Plus que jamais, le maître est le médecin de l’âme. Par le passé, certains cheikhs se livraient à une sorte de psychanalyse avec leurs disciples. À la différence des praticiens profanes actuels, ils reconstruisaient la psyché des disciples en répandant en eux leur influx spirituel. Supraconscient et subconscient, initiation et contre-initiation sont à ne pas confondre.
Pas d’initiation opérante sans obédience à un maître. Celui-ci peut être le “maître intérieur”, mais prudence... Les prédispositions à la vie spirituelle ainsi que la grâce jouent un grand rôle, mais seul le maître permet de “cristalliser" l’initiation. Le parcours de la Voie, même s’il présente moins de densité qu’auparavant, reste tout aussi périlleux. On ne s’expose pas impunément aux forces subtiles, et dans ce domaine on prend rapidement des vessies pour des lanternes. Il importe tout d’abord d’être rattaché à un lignage initiatique reconnu, qui trouve sa source chez le Prophète. C’est dans ce cadre que l’influx spirituel (baraka) muhammadien pourra se déverser, et que la relation de maître à disciple pourra agir.
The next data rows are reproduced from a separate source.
Definition EvalFunction (name : string) (args : list (Expr D)) (node_id symbol_id : Z)
  : G ValueGradient :=
  if (name =? "mid")%string || (name =? "bid")%string || (name =? "ask")%string ||
     (name =? "spread")%string
  then g_lift (EvalMarketRead name args symbol_id)
  else if (name =? "abs")%string
  then arg0 args (fun e => x <~ EvalExpr e;; g_lift (Ok (grad_abs x)))
  else if (name =? "log")%string
  then arg0 args (fun e => x <~ EvalExpr e;; g_lift (Ok (grad_log x)))
  else if (name =? "sqrt")%string
  then arg0 args (fun e => x <~ EvalExpr e;; g_lift (Ok (grad_sqrt x)))
  else if (node_id <? 0)%Z
  then g_throw ("Stateful function missing node_id: " +:+ name)
  else
    _ <~ (fun s => g_lift (GradientSlot (g_ctx s) (Z.to_nat node_id) target_param) s);;
    EvalStateful name args node_id.
End builtins.

(** ** [EvalExpr] *)

(** The parameter array is not null: [EvaluateSignalGradient] has checked. *)
Definition GradParameter (param_id : Z) (c : SignalContext D L) : Res ValueGradient :=
  match params c with
  | None => Err (Undefined "null ctx->params")
  | Some ps =>
      v <- at_Z "params[param_id]" ps param_id;;
      Ok (MkVG v (fbool (param_id =? Z.of_nat target_param)%Z))
  end.

Fixpoint EvalGradExpr (expr : Expr D) : G ValueGradient :=
  match expr with
  | NumberLiteral _ value => g_lift (Ok (MkVG value (fint 0)))
  | IdentifierExpr _ _ => g_throw "Bare identifiers are not valid expressions"
  | ParameterExpr _ _ param_id => fun s => g_lift (GradParameter param_id (g_ctx s)) s
  | UnaryOp _ kind operand =>
      x <~ EvalGradExpr operand;; g_lift (Ok (grad_unary kind x))
  | BinaryOp _ kind lhs rhs =>
      l <~ EvalGradExpr lhs;; r <~ EvalGradExpr rhs;; g_lift (Ok (grad_binary kind l r))
  | Conditional _ condition then_branch else_branch =>
      cond <~ EvalGradExpr condition;;
      if fne (vg_value cond) (fint 0) then EvalGradExpr then_branch
      else EvalGradExpr else_branch
  | FunctionCall _ name args node_id symbol_id => fun s =>
      match (if (0 <? node_id)%Z then stateful_cache s !! node_id else None) with
      | Some out => Ok (out, s)
      | None =>
          '(out, s) <- EvalFunction EvalGradExpr name args node_id symbol_id s;;
          Ok (out, if (0 <? node_id)%Z
                   then MkGrad (g_ctx s) (<[node_id := out]> (stateful_cache s)) else s)
      end
  end.
End forward.
Arguments ValueGradient : clear implicits.
Arguments GradState : clear implicits.

(** [EvaluateSignalGradient]: one parameter, one tick. *)
Definition EvaluateSignalGradient {D L} `{Machine D L} (signal : SignalDef D)
  (symbols : SymbolTable) (market : MarketState D) (c : SignalContext D L) (param_id : Z)
  : Res (ValueGradient D * SignalContext D L) :=
  ensure (match params c with None => false | Some _ => negb (num_params c =? 0) end)
    (RuntimeError "EvaluateSignalGradient requires initialized parameters") ;;;
  ensure (negb ((param_id <? 0)%Z || (Z.of_nat (num_params c) <=? param_id)%Z))
    (RuntimeError "EvaluateSignalGradient param_id out of range") ;;;
  '(out, s) <- EvalGradExpr symbols market (Z.to_nat param_id) (sig_body signal) (MkGrad c ∅);;
  Ok (out, g_ctx s).
(** The operators over one window: which effect is emitted. *)
Definition window_effect (fn_name : string) (id : Z) (period : nat) (x : Value D)
  : Effect D * list (Value D) :=
  if (fn_name =? "ema")%string then
    if has_flag kEma then (LowEma (warm id) id period, [x])
    else (RtEmaAlpha id period, [x; Const (ema_alpha_of period)])
  else if (fn_name =? "sma")%string then
    if has_flag kSma then (LowSma (warm id) id period, [x])
    else if negb (use_avx2 cfg) || (period <? 4) then (RtSma id period, [x])
    else (SmaSimd id period, [x])
  else if (fn_name =? "rolling_std")%string then
    (if has_flag kRollingStd then LowRollingStd (warm id) id period else RtRollingStd id period, [x])
  else if (fn_name =? "zscore")%string then
    (if has_flag kZscore then LowZscore (warm id) id period else RtZscore id period, [x])
  else if (fn_name =? "lag")%string then
    (if has_flag kLag then LowLag (warm id) id period else RtLag id period, [x])
  else if (fn_name =? "rolling_min")%string then
    (if has_flag kRollingMin then LowRollingMin id period else RtRollingMin id period, [x])
  else (if has_flag kRollingMax then LowRollingMax id period else RtRollingMax id period, [x]).

Definition EmitWindow (fn_name : string) (args : list (Expr D)) (node_id : Z)
  : EmitM (Value D) :=
  match args with
  | [e; p] =>
      period <~ window_period p fn_name;;
      if ((fn_name =? "rolling_std")%string || (fn_name =? "zscore")%string) && (period <? 2) then
        throw (fn_name +:+ "() requires period >= 2 (sample standard deviation of one sample " +:+
               "is mathematically undefined)")
      else
        x <~ EmitChild e;;
        id <~ GetNodeId node_id;;
        let '(eff, vs) := window_effect fn_name id period x in
        v <~ CreateCall eff vs;;
        cache_stateful id v
  | _ => throw (fn_name +:+ "() expects two args")
  end.

Definition EmitCross (fn_name : string) (args : list (Expr D)) (node_id : Z)
  : EmitM (Value D) :=
  match args with
  | [ea; eb] =>
      a <~ EmitChild ea;;
      b <~ EmitChild eb;;
      id <~ GetNodeId node_id;;
      let above := (fn_name =? "cross_above")%string in
      v <~ CreateCall
             (if has_flag kCross then if above then LowCrossAbove id else LowCrossBelow id
              else if above then RtCrossAbove id else RtCrossBelow id) [a; b];;
      cache_stateful id v
  | _ => throw (fn_name +:+ "() expects two args")
  end.

Definition EmitPair (fn_name : string) (args : list (Expr D)) (node_id : Z)
  : EmitM (Value D) :=
  match args with
  | [ex; ey; p] =>
      period <~ window_period p fn_name;;
      x <~ EmitChild ex;;
      y <~ EmitChild ey;;
      id <~ GetNodeId node_id;;
      v <~ CreateCall
             (if (fn_name =? "rolling_corr")%string then
                if has_flag kRollingCorr then LowRollingPair Corr id period
                else RtRollingCorr id period
              else if has_flag kRollingBeta then LowRollingPair Beta id period
              else RtRollingBeta id period) [x; y];;
      cache_stateful id v
  | _ => throw (fn_name +:+ "() expects three args: " +:+ fn_name +:+ "(x, y, period)")
  end.

(** [q] and [r] of a filter that can be lowered. *)
Definition can_lower_kalman (eq er : Expr D) : option (D * D) :=
  match eq, er with
  | NumberLiteral _ q, NumberLiteral _ r =>
      if fge q (fint 0) && fgt r (fint 0) then Some (q, r) else None
  | _, _ => None
  end.

Definition EmitKalman1d (args : list (Expr D)) (node_id : Z) : EmitM (Value D) :=
  match args with
  | [ex; eq; er] =>
      x <~ EmitChild ex;;
      q_v <~ EmitChild eq;;
      r_v <~ EmitChild er;;
      id <~ GetNodeId node_id;;
      v <~ (match can_lower_kalman eq er with
            | Some (q, r) =>
                if has_flag kKalman1d then CreateCall (LowKalman1d id q r) [x]
                else CreateCall (RtKalman1d id) [x; q_v; r_v]
            | None => CreateCall (RtKalman1d id) [x; q_v; r_v]
            end);;
      cache_stateful id v
  | _ => throw "kalman1d() expects three args: kalman1d(x, q, r)"
  end.
Definition EmitPairVectorized (fn_name : string) (args : list (Expr D)) (node_id : Z)
  : EmitV (Value D) :=
  match args with
  | [ex; ey; p] =>
      period <~ lanewise (window_period p fn_name);;
      x <~ EmitChild ex;;
      y <~ EmitChild ey;;
      id <~ lanewise (GetNodeId node_id);;
      v <~ EmitScalarizedFanOut (lane_call
             (if (fn_name =? "rolling_corr")%string then
                if has_flag cfg kRollingCorr then LowRollingPair Corr id period
                else RtRollingCorr id period
              else if has_flag cfg kRollingBeta then LowRollingPair Beta id period
              else RtRollingBeta id period) [x; y]);;
      lanewise (cache_stateful id v)
  | _ => vthrow (fn_name +:+ "() expects three args: " +:+ fn_name +:+ "(x, y, period)")
  end.

Definition EmitKalman1dVectorized (args : list (Expr D)) (node_id : Z) : EmitV (Value D) :=
  match args with
  | [ex; eq; er] =>
      x <~ EmitChild ex;;
      q_v <~ EmitChild eq;;
      r_v <~ EmitChild er;;
      id <~ lanewise (GetNodeId node_id);;
      v <~ EmitScalarizedFanOut
             (match can_lower_kalman eq er with
              | Some (q, r) =>
                  if has_flag cfg kKalman1d then lane_call (LowKalman1d id q r) [x]
                  else lane_call (RtKalman1d id) [x; q_v; r_v]
              | None => lane_call (RtKalman1d id) [x; q_v; r_v]
              end);;
      lanewise (cache_stateful id v)
  | _ => vthrow "kalman1d() expects three args: kalman1d(x, q, r)"
  end.
(* ===== verification/CompilerEntries.v ===== *)
(** * The compiler with all its entry points
    (src/src/jit_compiler.h, src/src/jit_compiler.cpp)

    [ModuleCache] has the compiler object as the scalar entries see it.  Here
    it gets the gradient and the vectorised entry, their function pointers
    and the flag that says whether the runtime's symbols are registered.  The
    main dylib is kept as one map per kind of function; the kinds' names do
    not overlap. *)

From S2P Require Import Prelude Errors Arith Ast SymbolTable Rolling Context Interpreter Canonical Gradient Lowered Ir JitCompiler VectorCompiler GradientCompiler ModuleCache.

(** A module with its one gradient or vectorised function. *)
Record GModule := MkGModule { gmod_fn : string; gmod_code : GCode double }.
Record VModule := MkVModule { vmod_fn : string; vmod_code : list (VInstr double) }.

(** What [Platform] is for these functions.  [exports_gradient_symbols]: the
    linker finds the [jit_rt_*_grad] functions in the process without a
    registration. *)
Class PlatformEntries `{Platform} := {
  optimise_gradient : GCode double -> GCode double;
  optimise_vector : list (VInstr double) -> list (VInstr double);
  codegen_gradient : GCode double -> bool;
  codegen_vector : list (VInstr double) -> bool;
  WriteGradientBitcode : GModule -> File;
  parseGradientBitcode : File -> option GModule;
  exports_gradient_symbols : bool }.

(** Whether a function calls a [jit_rt_*_grad] entry point. *)
Fixpoint calls_gradient (c : GCode double) : bool :=
  match c with
  | GRet => false
  | GSeq (GCall _ _ _ _) _ => true
  | GSeq _ k => calls_gradient k
  | GDiamond _ _ _ t _ _ e _ _ k => calls_gradient t || calls_gradient e || calls_gradient k
  end.

Section entries.
Context {L : Type} `{Machine double L} `{PlatformEntries}.

(** [runtime_symbols]: [runtime_symbols_registered], with whether the
    registration had the gradient entry points. *)
Record FullImpl := MkFullImpl {
  scalar_impl : JitImpl;
  program_gradient_fn : option (GCode double);
  program_fn_vec : option (list (VInstr double));
  vec_lane_count : nat;
  gradient_dylib : gmap string (GCode double);
  vector_dylib : gmap string (list (VInstr double));
  runtime_symbols : option bool }.

Definition FullImpl_init (env : option string) : FullImpl :=
  MkFullImpl (JitCompiler_init env) None None 0 ∅ ∅ None.

(** What every entry for programs begins with. *)
Definition clear_functions (f : FullImpl) : FullImpl :=
  MkFullImpl (set_fns None None (scalar_impl f)) None None 0 (gradient_dylib f) (vector_dylib f)
    (runtime_symbols f).
Definition set_scalar (i : JitImpl) (f : FullImpl) : FullImpl :=
  MkFullImpl i (program_gradient_fn f) (program_fn_vec f) (vec_lane_count f) (gradient_dylib f)
    (vector_dylib f) (runtime_symbols f).

(** What [Compile] begins with: it leaves the vectorised function. *)
Definition clear_scalar_functions (f : FullImpl) : FullImpl :=
  MkFullImpl (set_fns None None (scalar_impl f)) None (program_fn_vec f) (vec_lane_count f)
    (gradient_dylib f) (vector_dylib f) (runtime_symbols f).

(** The registration before a module is added; only the first counts. *)
Definition register_runtime (with_gradient : bool) (f : FullImpl) : FullImpl :=
  MkFullImpl (scalar_impl f) (program_gradient_fn f) (program_fn_vec f) (vec_lane_count f)
    (gradient_dylib f) (vector_dylib f)
    (match runtime_symbols f with Some r => Some r | None => Some with_gradient end).

(** ** The scalar entries *)

(** The first module added to the session is added to an empty dylib, so
    that a scalar entry came as far as the registration if the dylib has a
    function then. *)
Definition after_scalar (i : JitImpl) (f : FullImpl) : FullImpl :=
  let f := set_scalar i f in
  if decide (default ∅ (lljit i) = ∅) then f else register_runtime false f.

Definition FullCompile (disable : option string) (signal : SignalDef double) (symbols : SymbolTable)
    (f : FullImpl) : Res (bool * FullImpl) :=
  let f := clear_scalar_functions f in
  '(ok, i) <- Compile disable signal symbols (scalar_impl f);; Ok (ok, after_scalar i f).

(** [CompileProgram] is this with [assume_warm] false. *)
Definition FullCompileProgram (disable : option string) (signals : list (SignalDef double))
    (symbols : SymbolTable) (assume_warm : bool) (f : FullImpl) (disk : Disk) : Res (bool * FullImpl * Disk) :=
  let f := clear_functions f in
  '(ok, i, disk) <- CompileProgramSpecialized disable signals symbols assume_warm (scalar_impl f) disk;;
  Ok (ok, after_scalar i f, disk).

(** ** The gradient entry *)

Definition fail_with (msg : string) (f : FullImpl) : FullImpl :=
  set_scalar (set_last_error msg (scalar_impl f)) f.

Definition links (f : FullImpl) (code : GCode double) : bool :=
  negb (calls_gradient code) || exports_gradient_symbols || bool_decide (runtime_symbols f = Some true).
Definition lookup_gradient (f : FullImpl) (name : string) : option (GCode double) :=
  match gradient_dylib f !! name with
  | Some code => if codegen_gradient code && links f code then Some code else None
  | None => None
  end.

Definition publish_gradient (code : GCode double) (hit : bool) (f : FullImpl) : FullImpl :=
  let i := scalar_impl f in
  MkFullImpl (set_last_error "" (set_cache (cache_dir i) hit i)) (Some code) (program_fn_vec f)
    (vec_lane_count f) (gradient_dylib f) (vector_dylib f) (runtime_symbols f).

Definition ingest_gradient (m : GModule) (fn_name : string) (loaded_from_cache : bool) (f : FullImpl)
  : bool * FullImpl :=
  let f := register_runtime true f in
  match gradient_dylib f !! gmod_fn m with
  | Some _ => (false, fail_with ("Failed to add IR module: " +:+ duplicate_symbol (gmod_fn m)) f)
  | None =>
      let f := MkFullImpl (scalar_impl f) (program_gradient_fn f) (program_fn_vec f) (vec_lane_count f)
                 (<[gmod_fn m := gmod_code m]> (gradient_dylib f)) (vector_dylib f) (runtime_symbols f) in
      match lookup_gradient f fn_name with
      | Some code => (true, publish_gradient code loaded_from_cache f)
      | None => (false, fail_with ("Failed to lookup compiled symbol: " +:+ missing_symbol fn_name) f)
      end
  end.

Definition ReadGradientFromCache (src_path : string) (disk : Disk) : option GModule :=
  match disk !! src_path with
  | None => None
  | Some file => if can_read src_path then parseGradientBitcode file else None
  end.

Definition load_or_build_gradient (signals : list (SignalDef double)) (symbols : SymbolTable)
    (has_avx2 : bool) (fn_name : string) (cache_path : option string) (f : FullImpl) (disk : Disk)
  : Res (bool * FullImpl * Disk) :=
  match (path ← cache_path; ReadGradientFromCache path disk) with
  | Some m => Ok (ingest_gradient m fn_name true f, disk)
  | None =>
      match build_gradient_function
              (EmitGradientProgram hash_order (MkConfig symbols kNone has_avx2 false ∅) signals)
              "LLVM verifyFunction failed (program gradient)" with
      | Err (RuntimeError msg) => Ok (false, fail_with msg f, disk)
      | Err e => Err e
      | Ok code =>
          let m := MkGModule fn_name (optimise_gradient code) in
          let disk := match cache_path with
                      | Some path => snd (WriteFileToCache (WriteGradientBitcode m) path disk)
                      | None => disk
                      end in
          Ok (ingest_gradient m fn_name false f, disk)
      end
  end.

Definition CompileProgramGradientImpl (signals : list (SignalDef double)) (symbols : SymbolTable)
    (has_avx2 : bool) (f : FullImpl) (disk : Disk) : Res (bool * FullImpl * Disk) :=
  let i := scalar_impl f in
  let f := set_scalar (set_cache (cache_dir i) false i) f in
  match lljit i, signals with
  | None, _ => Ok (false, fail_with "LLJIT is not initialized" f, disk)
  | Some _, [] => Ok (false, fail_with "CompileProgramGradient requires at least one signal" f, disk)
  | Some _, _ :: _ =>
      if negb (cache_dir i =? "")%string then
        let hash := Fnv1aU64 (BuildCacheKeyString signals kNone false has_avx2 1 +:+ ";grad=1") in
        let fn_name := "signal_program_grad_func_" +:+ HexU64 hash in
        let cache_path := path_append (cache_dir i) (CacheFileNameForKey hash "gradscalar") in
        match lookup_gradient f fn_name with
        | Some code => Ok (true, publish_gradient code true f, disk)
        | None => load_or_build_gradient signals symbols has_avx2 fn_name (Some cache_path) f disk
        end
      else
        let n := u64 (compile_counter i + 1) in
        let f := set_scalar (set_counter n (scalar_impl f)) f in
        load_or_build_gradient signals symbols has_avx2 ("signal_program_grad_func_" +:+ to_string n) None f disk
  end.

Definition CompileProgramGradient (disable : option string) (signals : list (SignalDef double))
    (symbols : SymbolTable) (f : FullImpl) (disk : Disk) : Res (bool * FullImpl * Disk) :=
  let f := clear_functions f in
  CompileProgramGradientImpl signals symbols (HasAVX2 disable (scalar_impl f)) f disk.

(** ** The vectorised entry *)

Definition lookup_vector (f : FullImpl) (name : string) : option (list (VInstr double)) :=
  match vector_dylib f !! name with
  | Some code => if codegen_vector code then Some code else None
  | None => None
  end.

Definition ingest_vector (m : VModule) (fn_name : string) (lane_count : nat) (f : FullImpl) : bool * FullImpl :=
  let f := register_runtime false f in
  match vector_dylib f !! vmod_fn m with
  | Some _ => (false, fail_with ("Failed to add IR module: " +:+ duplicate_symbol (vmod_fn m)) f)
  | None =>
      let f := MkFullImpl (scalar_impl f) (program_gradient_fn f) (program_fn_vec f) (vec_lane_count f)
                 (gradient_dylib f) (<[vmod_fn m := vmod_code m]> (vector_dylib f)) (runtime_symbols f) in
      match lookup_vector f fn_name with
      | Some code =>
          (true, MkFullImpl (set_last_error "" (scalar_impl f)) (program_gradient_fn f) (Some code) lane_count
                   (gradient_dylib f) (vector_dylib f) (runtime_symbols f))
      | None => (false, fail_with ("Failed to lookup compiled symbol: " +:+ missing_symbol fn_name) f)
      end
  end.

(** The counter is stepped once the arguments are accepted; the cache is not
    used, and [last_cache_hit] not reset. *)
Definition CompileProgramVectorized (disable : option string) (signals : list (SignalDef double))
    (symbols : SymbolTable) (lane_count : nat) (f : FullImpl) : Res (bool * FullImpl) :=
  let f := clear_functions f in
  let i := scalar_impl f in
  match lljit i with
  | None => Ok (false, fail_with "LLJIT is not initialized" f)
  | Some _ =>
      let accepted := negb (length signals =? 0) &&
        ((lane_count =? 2) || (lane_count =? 4) || (lane_count =? 8)) in
      let n := u64 (compile_counter i + 1) in
      let f := if accepted then set_scalar (set_counter n i) f else f in
      match CompileProgramVectorizedImpl (L:=L) lane_count hash_order signals symbols (stateful_lowering i)
              (HasAVX2 disable i) with
      | Err (RuntimeError msg) => Ok (false, fail_with msg f)
      | Err e => Err e
      | Ok code =>
          let fn_name := "signal_program_vec" +:+ to_string (Z.of_nat lane_count) +:+ "_func_" +:+ to_string n in
          Ok (ingest_vector (MkVModule fn_name (optimise_vector code)) fn_name lane_count f)
      end
  end.

Definition GetProgramGradientFunction (f : FullImpl) : option (GCode double) := program_gradient_fn f.
Definition GetProgramVectorizedFunction (f : FullImpl) : option (list (VInstr double)) := program_fn_vec f.
Definition VectorizedLaneCount (f : FullImpl) : nat := vec_lane_count f.
End entries.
Le cheikh, en effet, est éminemment, mais seulement, le représentant du Prophète. Le disciple s’oriente totalement et sincèrement vers la personne du cheikh, non pas pour son être contingent, mais pour ce qu’il représente.
Autrefois, le maître testait la détermination de l’aspirant par diverses épreuves : celui-ci était-il prêt à payer le prix de l’éveil ? Démolir cette construction artificielle qu’est l’ego du disciple... Parfois, la méthode était plus douce, et amenait le disciple à “dialoguer” avec son ego. Aujourd’hui, c’est le maître qui cherche le disciple, dit-on en haut lieu.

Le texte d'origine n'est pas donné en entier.